Aside from his astounding height, Van Mil doesn’t look especially promising to me. He currently has an ugly 6.37 ERA at AA New Britain in the pitcher-friendly Eastern League, and he turns 26-years of age in two weeks.
Van Mil was as recently as last year highly regarded by Baseball America as a prospect, and his career minor league numbers suggest he has decent stuff: 3.59 ERA, 188 IP, 181 hits, 12 HRs and 104 walks allowed and 144 Ks. For a guy who has never pitched above the AA level, however, his control looks poor.
In other words, the deal looks almost certainly like a dump of Fuentes’ remaining $1.89 million in salary; as the Angels are now convinced they aren’t going to catch the Rangers. Fuentes has a $9 million option for 2011 that vests if he finishes 55 games this season. With only 33 games finished so far and the Twins’ intent to use him as a set up man, it’s extremely unlikely Fuentes’ 2011 option will vest.
Getting back to Van Mil, tall pitchers tend to have trouble developing a consistent release point and that is reportedly one of his problems.
It may seem strange nowadays, with the recent success of Randy Johnson (6’10″), Jon Rauch (6’11″), Chris Young (6’10″) and Mark Hendrickson (6’9″), among others, but as late as about 1960, there was still a huge prejudice against pitchers who were more than about 6’4″ or 6’5″. The thinking was that pitchers much taller than that just didn’t have the coordination or the ability to develop a consistent release point to be effective major league pitchers.
There were a few exceptions to this rule (Ewell “The Whip” Blackwell, who stood 6’6″, comes to mind), but they were few and far between.
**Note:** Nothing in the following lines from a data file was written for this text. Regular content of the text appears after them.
Lemma most_specific_one m r e e' :
  consistent m → most_specific m r e → most_specific m r e' → e = e'.
Proof.
  intros Hm (He & Hr & Hc) (He' & Hr' & Hc'). destruct (decide (e = e')) as [|Hne]; [done|].
  pose proof (one_narrower m e e' r Hm He He' Hne Hr Hr') as Hx.
  by rewrite (Hc' e He Hr), (Hc e' He' Hr') in Hx.
Qed.

Lemma most_specific_ex m r :
  consistent m → (∃ e, e ∈ m ∧ is_Some (matches e.1 r)) → ∃ e, most_specific m r e.
Proof.
  intros Hm Hex. induction m as [|x m IH]; [by destruct Hex as (? & ?%not_elem_of_nil & _)|].
  destruct (decide (Exists (fun e => is_Some (matches e.1 r)) m)) as [Hin%Exists_exists|Hno].
  - destruct Hm as [Hx Hm]. destruct (IH Hm Hin) as (b & Hb & Hbr & Hbc).
    destruct (decide (is_Some (matches x.1 r))) as [Hxr|Hxr].
    + rewrite Forall_forall in Hx. pose proof (Hx b Hb) as Hc. unfold conflicts in Hc.
      rewrite (matches_meet _ _ _ Hbr Hxr) in Hc. cbn in Hc.
      destruct (covers b.1 x.1) eqn:Ebx.
      * exists x. split; [by left|]. split; [done|]. intros e' [-> |He']%elem_of_cons Hr'; [apply covers_refl|].
        eapply covers_trans; [by apply Hbc|done].
      * exists b. split; [by right|]. split; [done|]. intros e' [-> |He']%elem_of_cons Hr'; [|by apply Hbc].
        by destruct (covers x.1 b.1).
    + exists b. split; [by right|]. split; [done|]. by intros e' [-> |He']%elem_of_cons Hr'; [|apply Hbc].
  - rewrite Exists_exists in Hno. destruct Hex as (e0 & [-> |He0]%elem_of_cons & Hr0); [|by destruct Hno; exists e0].
    exists x. split; [by left|]. split; [done|]. intros e' [-> |He']%elem_of_cons Hr'; [apply covers_refl|].
    by destruct Hno; exists e'.
Qed.

Lemma best_most_specific m r e : consistent m → best m r = Some e ↔ most_specific m r e.
Proof.
  intros Hm. unfold best, most_specific.
  assert (∀ e, bool_decide (is_Some (matches e.1 r))
      && forallb (fun e' => negb (bool_decide (is_Some (matches e'.1 r))) || covers e'.1 e.1) m = true
    ↔ is_Some (matches e.1 r) ∧ ∀ e', e' ∈ m → is_Some (matches e'.1 r) → covers e'.1 e.1 = true) as Ht.
  { intros x. rewrite andb_true_iff, bool_decide_eq_true, forallb_forall.
    setoid_rewrite orb_true_iff. setoid_rewrite negb_true_iff. setoid_rewrite bool_decide_eq_false.
    setoid_rewrite <- list_elem_of_In. split; intros [H1 H2]; (split; [done|]); intros e' He'.
    - intros Hr. by destruct (H2 e' He').
    - destruct (decide (is_Some (matches e'.1 r))); [right; by apply H2|by left]. }
  split.
  - intros [Hin%list_elem_of_In Hp]%find_some. split; [done|]. by apply Ht.
  - intros (He & Hr & Hc). destruct (List.find _ m) as [e'|] eqn:E.
    + apply find_some in E as [Hin%list_elem_of_In Hp]. apply Ht in Hp. f_equal.
      apply (most_specific_one m r); [done|by split|by split].
    + eapply find_none in E; [|by apply list_elem_of_In]. by rewrite (proj2 (Ht e)) in E.
Qed.

(** A pattern is best where no narrower one matches. *)
Lemma best_unless m r e :
  consistent m → e ∈ m → is_Some (matches e.1 r) →
  (∀ e', e' ∈ m → covers e.1 e'.1 = true → is_Some (matches e'.1 r) → e' = e) → best m r = Some e.
Proof.
  intros Hm He Hr Hn. apply best_most_specific; [done|]. split; [done|]. split; [done|].
  intros e' He' Hr'. destruct (decide (e = e')) as [-> |Hne]; [apply covers_refl|].
  destruct (covers e'.1 e.1) eqn:E; [done|]. pose proof (one_narrower m e e' r Hm He He' Hne Hr Hr') as Hx.
  rewrite E in Hx. by rewrite (Hn e' He' Hx Hr') in Hne.
Qed.
End Best.

(** ** The driver's routes *)

(** A handler, by the name of its method. *)
Inductive handler :=
| HHealthz | HVersion | HFsDirs | HFsDevices | HFsMount | HClusterList | HClusterDetail
| HClusterSave | HClusterDelete | HClusterDownloadZip | HClusterDownloadSnapshot | HNoEndpoint
| HMachineList | HMachineCreate | HMachineGet | HMachineUpdate | HMachineDelete | HMachineFetch
| HMachineAssign | HMachineUnassign | HMachineInventoryReport | HMachineImportFile
| HMachineImportTemplate | HDeployPlan | HDeployStart | HDeployStatus | HDeployCancel
| HDeployRelease | HDeployCheckin | HDeployReport | HDeployPreflightCheckin | HDeployPreflightReport
| HDeployGreenlight | HDeployRestoreDone | HDeployApplyStarted | HDeployWaitMaster
| HDeployAgentBinary | HDeployAgentBinarySHA | HDeployApplyFailed | HDeployApplied | HDeployReady
| HDeploySubmitSetReady | HDeployGetSetReady | HDeployRekickPreflight | HDeployAdvanceStep
| HDeployStartInspect | HDeployPxeImages | HDeployInspectStatus | HEntArtifacts | HEntGetDir
| HEntMatrix | HEntSetDir | HEntInstalls | HEntStepStats | HEntClusterInfo | HEntStart
| HEntUninstall | HEntStatus | HEntNext | HEntCancel | HWebui.

#[export] Instance handler_eq : EqDecision handler.
Proof. solve_decision. Defined.

(** [newHandler], server.go *)
Definition server_routes : list (string * handler) :=
  [("GET /healthz", HHealthz);
   ("GET /api/v1/version", HVersion);
   ("GET /api/v1/fs/dirs", HFsDirs);
   ("GET /api/v1/fs/devices", HFsDevices);
   ("POST /api/v1/fs/mount", HFsMount)].

(** [handlers.register], handlers.go: unknown paths of the API do not reach the browser application *)
Definition cluster_routes : list (string * handler) :=
  [("GET /api/v1/clusters", HClusterList);
   ("GET /api/v1/clusters/{id}", HClusterDetail);
   ("PUT /api/v1/clusters/{id}", HClusterSave);
   ("DELETE /api/v1/clusters/{id}", HClusterDelete);
   ("GET /api/v1/clusters/{id}/download", HClusterDownloadZip);
   ("GET /api/v1/clusters/{id}/nodes/{hostname}/download", HClusterDownloadSnapshot);
   ("/api/", HNoEndpoint)].

(** [machineHandlers.register], machines.go *)
Definition machine_routes : list (string * handler) :=
  [("GET /api/v1/machines", HMachineList);
   ("POST /api/v1/machines", HMachineCreate);
   ("GET /api/v1/machines/{id}", HMachineGet);
   ("PUT /api/v1/machines/{id}", HMachineUpdate);
   ("DELETE /api/v1/machines/{id}", HMachineDelete);
   ("POST /api/v1/machines/{id}/fetch", HMachineFetch);
   ("PUT /api/v1/machines/{id}/assignment", HMachineAssign);
   ("DELETE /api/v1/machines/{id}/assignment", HMachineUnassign);
   ("POST /api/v1/machines/inventory-report", HMachineInventoryReport);
   ("POST /api/v1/machines/import", HMachineImportFile);
   ("GET /api/v1/machines/import/template", HMachineImportTemplate)].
The thinking on tall pitchers appears to have changed as result of changes that occurred in the 1950′s and 60′s. First, the formation of the NBA in the late 1940′s showed that tall men could be highly coordinated, and there were a few NBA players who performed double duty as major league pitchers during the summer months.
Most notable of these was 6’8″ Gene Conley, who went 91-96 between 1952 and 1963, pitching for the Braves, Phillies and Red Sox. He also helped win three NBA championships as a forward for the Boston Celtics in the late 1950′s and early 1960′s.
Another big factor was when the major league strike zone was expanded in 1962, which favored big, hard-throwing pitchers because it's extremely difficult to catch up with high fastballs thrown at or just above the strike zone. Don Drysdale (6’6″) came up in 1956 and was a star before the strike zone was expanded, but he had his best seasons starting in 1962.
Drysdale may still be the tallest pitcher in baseball’s Hall of Fame, but his status will obviously last only until Randy Johnson becomes eligible.
Other tall pitchers who blossomed after the strikezone expanded include Dick Radatz (6’6″), Bob Veale (6’6″) and "Sudden" Sam McDowell (6’5″).
Another tall fire-baller who contributed to ending the prejudice against tall pitchers was J.R. Richard (6’8″) who came up with the Astros in early 1970′s.